> _EXERCISE MATERIALS_
*** Begin section ***

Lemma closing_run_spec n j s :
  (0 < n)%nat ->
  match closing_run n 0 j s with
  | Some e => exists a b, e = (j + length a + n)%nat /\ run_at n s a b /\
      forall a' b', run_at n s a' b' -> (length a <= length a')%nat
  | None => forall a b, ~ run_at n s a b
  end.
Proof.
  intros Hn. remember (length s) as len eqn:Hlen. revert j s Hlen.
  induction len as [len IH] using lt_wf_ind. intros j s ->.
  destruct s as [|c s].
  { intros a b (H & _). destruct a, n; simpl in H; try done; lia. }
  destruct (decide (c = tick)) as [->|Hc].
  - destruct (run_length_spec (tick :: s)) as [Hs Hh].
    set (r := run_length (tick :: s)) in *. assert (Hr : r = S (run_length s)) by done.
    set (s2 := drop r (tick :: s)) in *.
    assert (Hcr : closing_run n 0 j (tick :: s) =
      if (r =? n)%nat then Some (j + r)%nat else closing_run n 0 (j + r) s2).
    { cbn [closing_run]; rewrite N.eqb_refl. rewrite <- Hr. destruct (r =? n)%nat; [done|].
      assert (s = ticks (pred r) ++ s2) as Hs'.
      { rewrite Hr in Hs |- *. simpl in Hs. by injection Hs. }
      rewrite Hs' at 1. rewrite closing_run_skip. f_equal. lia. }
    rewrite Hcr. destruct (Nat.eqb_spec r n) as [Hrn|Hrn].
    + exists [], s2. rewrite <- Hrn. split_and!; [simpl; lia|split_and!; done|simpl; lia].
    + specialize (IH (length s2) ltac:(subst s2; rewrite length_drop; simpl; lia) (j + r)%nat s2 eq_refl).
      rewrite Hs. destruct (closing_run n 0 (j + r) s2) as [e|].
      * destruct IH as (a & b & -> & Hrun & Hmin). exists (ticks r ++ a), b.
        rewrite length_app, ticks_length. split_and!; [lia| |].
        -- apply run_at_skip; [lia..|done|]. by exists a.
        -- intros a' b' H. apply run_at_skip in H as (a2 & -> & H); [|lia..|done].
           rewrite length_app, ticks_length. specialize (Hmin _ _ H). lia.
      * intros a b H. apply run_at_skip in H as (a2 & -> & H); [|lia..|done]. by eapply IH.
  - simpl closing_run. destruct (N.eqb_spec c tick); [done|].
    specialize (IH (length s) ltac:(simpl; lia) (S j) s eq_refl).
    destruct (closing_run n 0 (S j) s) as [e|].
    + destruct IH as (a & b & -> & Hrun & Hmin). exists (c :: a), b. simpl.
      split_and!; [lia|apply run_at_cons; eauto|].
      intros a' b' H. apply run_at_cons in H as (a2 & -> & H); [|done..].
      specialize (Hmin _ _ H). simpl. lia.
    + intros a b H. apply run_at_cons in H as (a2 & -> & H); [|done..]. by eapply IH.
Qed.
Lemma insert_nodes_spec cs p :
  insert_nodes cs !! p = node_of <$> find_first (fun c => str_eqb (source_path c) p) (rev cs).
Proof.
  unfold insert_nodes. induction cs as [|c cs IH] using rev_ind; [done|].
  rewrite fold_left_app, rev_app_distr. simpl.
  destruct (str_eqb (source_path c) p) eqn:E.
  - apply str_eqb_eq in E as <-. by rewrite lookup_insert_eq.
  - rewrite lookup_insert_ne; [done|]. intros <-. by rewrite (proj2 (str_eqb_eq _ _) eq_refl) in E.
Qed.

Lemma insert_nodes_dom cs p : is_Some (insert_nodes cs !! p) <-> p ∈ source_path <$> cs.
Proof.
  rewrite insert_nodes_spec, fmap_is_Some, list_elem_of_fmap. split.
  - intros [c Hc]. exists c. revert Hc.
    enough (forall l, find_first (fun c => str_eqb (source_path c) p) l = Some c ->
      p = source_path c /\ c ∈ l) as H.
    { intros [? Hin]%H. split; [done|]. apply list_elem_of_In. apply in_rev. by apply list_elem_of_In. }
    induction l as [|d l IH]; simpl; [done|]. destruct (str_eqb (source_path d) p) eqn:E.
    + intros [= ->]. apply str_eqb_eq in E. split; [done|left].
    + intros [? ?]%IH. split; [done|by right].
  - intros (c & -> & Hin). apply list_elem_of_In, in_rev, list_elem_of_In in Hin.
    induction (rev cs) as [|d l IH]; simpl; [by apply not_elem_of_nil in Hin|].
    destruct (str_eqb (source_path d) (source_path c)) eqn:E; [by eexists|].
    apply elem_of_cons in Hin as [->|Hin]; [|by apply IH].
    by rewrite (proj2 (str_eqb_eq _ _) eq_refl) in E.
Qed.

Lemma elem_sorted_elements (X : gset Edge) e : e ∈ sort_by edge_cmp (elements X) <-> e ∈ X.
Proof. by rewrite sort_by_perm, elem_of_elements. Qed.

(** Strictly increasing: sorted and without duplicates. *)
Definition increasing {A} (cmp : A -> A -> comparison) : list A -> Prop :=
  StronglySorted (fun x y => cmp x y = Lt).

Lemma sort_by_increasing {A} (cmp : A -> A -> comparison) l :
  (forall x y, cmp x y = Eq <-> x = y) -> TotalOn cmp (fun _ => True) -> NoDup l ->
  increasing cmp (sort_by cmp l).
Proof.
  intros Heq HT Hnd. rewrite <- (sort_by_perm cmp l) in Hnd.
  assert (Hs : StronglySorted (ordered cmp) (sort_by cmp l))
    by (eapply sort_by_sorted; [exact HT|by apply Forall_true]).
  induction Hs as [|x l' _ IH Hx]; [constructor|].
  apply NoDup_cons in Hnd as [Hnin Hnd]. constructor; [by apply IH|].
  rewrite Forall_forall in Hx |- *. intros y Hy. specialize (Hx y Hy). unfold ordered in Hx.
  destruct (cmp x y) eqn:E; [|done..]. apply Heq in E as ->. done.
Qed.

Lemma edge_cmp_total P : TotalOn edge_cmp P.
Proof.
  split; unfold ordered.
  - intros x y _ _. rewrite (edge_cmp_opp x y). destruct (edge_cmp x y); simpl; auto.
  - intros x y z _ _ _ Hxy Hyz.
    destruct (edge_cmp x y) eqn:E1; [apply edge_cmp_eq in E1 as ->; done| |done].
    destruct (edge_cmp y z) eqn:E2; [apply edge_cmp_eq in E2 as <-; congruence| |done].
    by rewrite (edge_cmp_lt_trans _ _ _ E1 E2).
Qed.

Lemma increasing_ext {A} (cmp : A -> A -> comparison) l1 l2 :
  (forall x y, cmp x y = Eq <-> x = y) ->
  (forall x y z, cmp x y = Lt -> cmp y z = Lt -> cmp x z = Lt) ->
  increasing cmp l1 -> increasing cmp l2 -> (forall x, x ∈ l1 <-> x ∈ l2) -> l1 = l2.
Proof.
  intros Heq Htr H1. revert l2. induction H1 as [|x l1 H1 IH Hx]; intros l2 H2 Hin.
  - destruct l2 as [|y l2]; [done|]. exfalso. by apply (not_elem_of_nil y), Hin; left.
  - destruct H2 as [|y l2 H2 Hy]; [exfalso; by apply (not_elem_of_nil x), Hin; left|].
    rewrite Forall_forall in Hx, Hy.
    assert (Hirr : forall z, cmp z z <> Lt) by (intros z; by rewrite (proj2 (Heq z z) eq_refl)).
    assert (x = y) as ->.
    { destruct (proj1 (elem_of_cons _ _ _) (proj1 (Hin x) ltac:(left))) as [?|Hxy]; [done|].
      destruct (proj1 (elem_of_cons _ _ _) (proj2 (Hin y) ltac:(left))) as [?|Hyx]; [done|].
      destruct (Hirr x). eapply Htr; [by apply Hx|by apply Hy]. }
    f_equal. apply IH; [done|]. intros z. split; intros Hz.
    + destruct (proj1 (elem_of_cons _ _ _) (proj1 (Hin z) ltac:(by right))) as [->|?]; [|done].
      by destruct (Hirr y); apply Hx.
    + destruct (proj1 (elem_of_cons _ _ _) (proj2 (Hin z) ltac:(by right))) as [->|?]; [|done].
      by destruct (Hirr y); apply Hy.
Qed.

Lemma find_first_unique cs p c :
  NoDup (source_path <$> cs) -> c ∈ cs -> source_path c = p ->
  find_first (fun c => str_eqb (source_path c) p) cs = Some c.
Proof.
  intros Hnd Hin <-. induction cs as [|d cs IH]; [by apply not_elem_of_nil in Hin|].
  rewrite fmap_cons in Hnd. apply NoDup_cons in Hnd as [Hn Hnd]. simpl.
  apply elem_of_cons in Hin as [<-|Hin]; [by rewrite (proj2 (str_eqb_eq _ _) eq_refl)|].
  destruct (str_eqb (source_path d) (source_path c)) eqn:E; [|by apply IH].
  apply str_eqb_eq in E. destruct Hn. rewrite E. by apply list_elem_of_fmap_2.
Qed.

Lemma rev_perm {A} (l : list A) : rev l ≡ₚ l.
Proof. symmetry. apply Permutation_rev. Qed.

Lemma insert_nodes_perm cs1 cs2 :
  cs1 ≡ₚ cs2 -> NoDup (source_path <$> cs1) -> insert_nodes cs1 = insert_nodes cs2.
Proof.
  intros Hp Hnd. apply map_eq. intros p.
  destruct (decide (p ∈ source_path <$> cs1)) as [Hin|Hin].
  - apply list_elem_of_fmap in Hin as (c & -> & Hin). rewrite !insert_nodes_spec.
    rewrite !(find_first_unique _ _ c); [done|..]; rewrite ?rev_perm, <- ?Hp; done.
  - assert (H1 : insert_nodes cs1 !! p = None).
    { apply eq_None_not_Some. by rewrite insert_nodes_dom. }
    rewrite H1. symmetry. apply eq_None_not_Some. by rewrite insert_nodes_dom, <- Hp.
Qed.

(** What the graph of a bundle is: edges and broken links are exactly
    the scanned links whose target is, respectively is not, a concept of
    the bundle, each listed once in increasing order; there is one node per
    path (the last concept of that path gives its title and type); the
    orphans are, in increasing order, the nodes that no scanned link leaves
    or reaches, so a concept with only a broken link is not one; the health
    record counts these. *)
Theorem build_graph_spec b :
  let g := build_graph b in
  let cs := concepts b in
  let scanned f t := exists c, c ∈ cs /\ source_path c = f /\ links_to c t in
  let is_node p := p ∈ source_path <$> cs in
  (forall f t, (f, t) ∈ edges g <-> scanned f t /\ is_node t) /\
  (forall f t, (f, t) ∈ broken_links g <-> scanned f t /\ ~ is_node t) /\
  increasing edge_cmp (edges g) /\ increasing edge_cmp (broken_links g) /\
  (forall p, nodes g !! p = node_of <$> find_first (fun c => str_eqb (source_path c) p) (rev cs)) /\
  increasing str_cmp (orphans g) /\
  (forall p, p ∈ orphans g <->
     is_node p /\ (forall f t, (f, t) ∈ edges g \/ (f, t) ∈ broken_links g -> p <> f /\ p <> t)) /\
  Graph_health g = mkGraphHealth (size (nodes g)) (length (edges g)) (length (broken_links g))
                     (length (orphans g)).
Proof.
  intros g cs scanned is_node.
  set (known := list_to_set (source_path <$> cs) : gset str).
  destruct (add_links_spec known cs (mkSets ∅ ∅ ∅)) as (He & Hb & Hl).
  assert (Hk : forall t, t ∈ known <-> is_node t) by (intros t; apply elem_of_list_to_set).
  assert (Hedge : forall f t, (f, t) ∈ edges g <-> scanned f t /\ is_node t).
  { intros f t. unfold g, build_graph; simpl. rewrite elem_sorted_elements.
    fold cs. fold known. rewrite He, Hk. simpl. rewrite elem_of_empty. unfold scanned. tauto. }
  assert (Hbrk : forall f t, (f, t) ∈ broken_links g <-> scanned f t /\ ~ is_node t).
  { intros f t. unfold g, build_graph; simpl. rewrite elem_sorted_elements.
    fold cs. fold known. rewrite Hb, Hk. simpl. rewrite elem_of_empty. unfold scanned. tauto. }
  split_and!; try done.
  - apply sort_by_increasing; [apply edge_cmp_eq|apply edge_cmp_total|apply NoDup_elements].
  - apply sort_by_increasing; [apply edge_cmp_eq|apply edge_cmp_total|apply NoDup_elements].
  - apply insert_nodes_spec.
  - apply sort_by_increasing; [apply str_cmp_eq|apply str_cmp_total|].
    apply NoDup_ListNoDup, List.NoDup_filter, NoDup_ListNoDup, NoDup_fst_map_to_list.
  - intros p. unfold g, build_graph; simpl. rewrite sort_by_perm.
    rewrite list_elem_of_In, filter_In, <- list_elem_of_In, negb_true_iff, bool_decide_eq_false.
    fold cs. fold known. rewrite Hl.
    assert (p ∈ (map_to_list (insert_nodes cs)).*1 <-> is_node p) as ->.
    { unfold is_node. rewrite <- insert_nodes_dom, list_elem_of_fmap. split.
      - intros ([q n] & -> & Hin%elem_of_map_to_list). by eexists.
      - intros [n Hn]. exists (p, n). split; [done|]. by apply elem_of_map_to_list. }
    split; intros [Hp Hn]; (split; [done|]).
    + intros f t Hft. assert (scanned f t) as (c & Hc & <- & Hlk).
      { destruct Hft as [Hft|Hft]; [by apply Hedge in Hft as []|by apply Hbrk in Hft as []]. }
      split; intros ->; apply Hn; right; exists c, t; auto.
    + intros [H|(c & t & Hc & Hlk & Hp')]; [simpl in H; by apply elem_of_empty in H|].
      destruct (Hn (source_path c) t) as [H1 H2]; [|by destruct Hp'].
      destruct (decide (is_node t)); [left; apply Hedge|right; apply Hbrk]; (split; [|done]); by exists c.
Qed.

*** End section ***

> _AIM OF THE TASK_
For this exercise, output exactly the lines above from the line with "Graph_health g = mkGraphHealth" to the line with "destruct Hft as", counting both, and leave out the rest.

> _RESULT OF THIS EXERCISE_
  Graph_health g = mkGraphHealth (size (nodes g)) (length (edges g)) (length (broken_links g))
                     (length (orphans g)).
Proof.
  intros g cs scanned is_node.
  set (known := list_to_set (source_path <$> cs) : gset str).
  destruct (add_links_spec known cs (mkSets ∅ ∅ ∅)) as (He & Hb & Hl).
  assert (Hk : forall t, t ∈ known <-> is_node t) by (intros t; apply elem_of_list_to_set).
  assert (Hedge : forall f t, (f, t) ∈ edges g <-> scanned f t /\ is_node t).
  { intros f t. unfold g, build_graph; simpl. rewrite elem_sorted_elements.
    fold cs. fold known. rewrite He, Hk. simpl. rewrite elem_of_empty. unfold scanned. tauto. }
  assert (Hbrk : forall f t, (f, t) ∈ broken_links g <-> scanned f t /\ ~ is_node t).
  { intros f t. unfold g, build_graph; simpl. rewrite elem_sorted_elements.
    fold cs. fold known. rewrite Hb, Hk. simpl. rewrite elem_of_empty. unfold scanned. tauto. }
  split_and!; try done.
  - apply sort_by_increasing; [apply edge_cmp_eq|apply edge_cmp_total|apply NoDup_elements].
  - apply sort_by_increasing; [apply edge_cmp_eq|apply edge_cmp_total|apply NoDup_elements].
  - apply insert_nodes_spec.
  - apply sort_by_increasing; [apply str_cmp_eq|apply str_cmp_total|].
    apply NoDup_ListNoDup, List.NoDup_filter, NoDup_ListNoDup, NoDup_fst_map_to_list.
  - intros p. unfold g, build_graph; simpl. rewrite sort_by_perm.
    rewrite list_elem_of_In, filter_In, <- list_elem_of_In, negb_true_iff, bool_decide_eq_false.
    fold cs. fold known. rewrite Hl.
    assert (p ∈ (map_to_list (insert_nodes cs)).*1 <-> is_node p) as ->.
    { unfold is_node. rewrite <- insert_nodes_dom, list_elem_of_fmap. split.
      - intros ([q n] & -> & Hin%elem_of_map_to_list). by eexists.
      - intros [n Hn]. exists (p, n). split; [done|]. by apply elem_of_map_to_list. }
    split; intros [Hp Hn]; (split; [done|]).
    + intros f t Hft. assert (scanned f t) as (c & Hc & <- & Hlk).
      { destruct Hft as [Hft|Hft]; [by apply Hedge in Hft as []|by apply Hbrk in Hft as []]. }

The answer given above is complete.